Chronic, sterile, low-grade inflammation — called inflammaging — develops, as a result of the accumulation of senescent cells. This inflammation creates a positive feedback loop which contributes to adverse age-related pathologies. In addition, the immune system can be affected as senescence increases by having fewer naive T Cells and more senescent T Cells leading to immunosenescence and dysfunction as we age.

 

Biological age compared to chronological age has become detrimental in determining one’s healthy aging process. Thus, the importance of predicting the state of one's biophysiological aging. One such biologic age predictor, measures DNA methylation levels, otherwise known as the epigenetic clock. The Fahy study showed that the epigenetic clock can officially predict one’s biological age with more accuracy than chronological age and has shown that epigenetic age in humans can be reversed.

 

Our research has determined that aging is largely controlled by ten (10) primary internal biological factors, now understood to be reversible. Here they are listed hierarchically, most important to least important:

 

1. Pineal clock- (Pineal / Hypothalmic/ Pituitary/ Superchiasmatic Nucleolus (SCN) axis) this is the master time clock and coordinates the body's circadian rhythm and the time-cycled release of melatonin and other critical hormones and neurotransmitters.

2. Thymic involution- immune depletion, and T-cell diminution.

3. Blood signaling and transcription factors- reverse distributed blood signaling of TGF-ß1 and Oxytocin (to all cells).

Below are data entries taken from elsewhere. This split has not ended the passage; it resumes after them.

(* ===== verification/JsNum.v ===== *)
(** * JavaScript numbers

    The part of the ECMAScript number semantics the decoder relies on: the
    conversion [Number(v)] of a primitive value, [parseInt(s, 10)],
    [isNaN(parseFloat(s))] and [Number.isSafeInteger].  A finite number is the
    rational it denotes; the conversion of a decimal literal rounds to the
    nearest binary64, ties to even. *)
From Stdlib Require Import QArith.QArith_base QArith.Qreduction.
From S2P Require Import Prelude.
#[local] Open Scope Z_scope.

Inductive num :=
  | NaN
  | Inf (negative : bool)
  | Fin (q : Q).

(** The primitive values the decoder's guards are applied to. *)
Inductive jsval :=
  | JUndefined
  | JNull
  | JBool (b : bool)
  | JNum (n : num)
  | JStr (s : jstr)
  | JBigInt (z : Z).

Definition Qz (z : Z) : Q := Qmake z 1.
Definition numZ (z : Z) : num := Fin (Qz z).
Definition jint (z : Z) : jsval := JNum (numZ z).

(** ** Rounding to binary64 *)

(** Division rounded to nearest, ties to even. *)
Definition rdiv (a b : Z) : Z :=
  let q := a / b in
  let r := a mod b in
  if 2 * r <? b then q
  else if b <? 2 * r then q + 1
  else if Z.even q then q else q + 1.

(** [n < d * 2^e] without fractions. *)
Definition lt_scaled (n d e : Z) : bool :=
  if 0 <=? e then n <? d * 2 ^ e else n * 2 ^ (- e) <? d.

(** The exponent of the unit in the last place of [n/d]. *)
Definition ulp_exp (n d : Z) : Z :=
  let k := Z.log2 n - Z.log2 d - 52 in
  let k := if lt_scaled n d (k + 52) then k - 1 else k in
  Z.max k (-1074).

(** Round the positive fraction [n/d]. *)
Definition round_pos (n d : Z) : num :=
  let k := ulp_exp n d in
  if 0 <=? k then
    let z := rdiv n (d * 2 ^ k) * 2 ^ k in
    if 2 ^ 1024 <=? z then Inf false else numZ z
  else Fin (Qmake (rdiv (n * 2 ^ (- k)) d) (Z.to_pos (2 ^ (- k)))).

Definition neg_num (n : num) : num :=
  match n with
  | NaN => NaN
  | Inf b => Inf (negb b)
  | Fin q => Fin (Qopp q)
  end.

Definition round_binary64 (q : Q) : num :=
  match Qred q with
  | Qmake n d =>
      if n =? 0 then numZ 0
      else if 0 <? n then round_pos n (Zpos d)
      else neg_num (round_pos (- n) (Zpos d))
  end.

(** ** Decimal literals *)

Fixpoint digits_value (acc : Z) (s : jstr) : Z :=
  match s with
  | [] => acc
  | c :: s' => digits_value (acc * 10 + (c - 48)) s'
  end.

(** An optional sign. *)
Definition parse_sign (s : jstr) : bool * jstr :=
  match s with
  | c :: s' => if c =? 43 then (false, s') else if c =? 45 then (true, s') else (false, s)
  | [] => (false, [])
  end.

4. Telomere length- Attrition of the protective chromosomal endcaps causing programmed Cellular senescence.

5. Senolytics- (autophagy, mitophagy) Accumulation of senescent zombie-like cells that inflame and signal senescence to healthy cells.

6. Inflammaging- Inflammatory response, altered intercellular communication and the production of inflammatory cytokine and chemokine molecules.

7. Stem Cell Exhaustion- loss of source stem cells.

8. Cellular Metabolic Efficiency (NAD, NMN, NR, Sirtuins, Resveratrol, ATP, ROS)- Energy production and mitochondrial dysfunction.

9. Epigenetic clock (DNAm cytosine methylation)- Alterations to the epigenome that control which genes are turned on and off.

10. Extra Cellular Matrix Stiffening - The decrease in elastin, in turn, increases collagen content and ECM stiffness. This causes age-related diseases such as hypertension, and atherosclerosis.

 

• Two factors are endocrinological: Pineal/ Hypothalamic /Pituitary/ SCN axis, and Thymus involution, which are internal aging-clock related.

• Two factors are DNA based: Telomere length and Epigenetic DNA methylation, which are internal aging-clock related.

• Two factors are cellular: Cellular Metabolic Efficiency and Senolytics, and are adapted systemic responses.

• Four factors are Systemic: Blood signaling, Extra Cellular Matrix Stiffening, and Stem Cell Exhaustion, which are internal aging-clock related and Inflammaging, which is an adapted systemic response.

 

Current Standard of Care

Currently, there are no other alternative medications.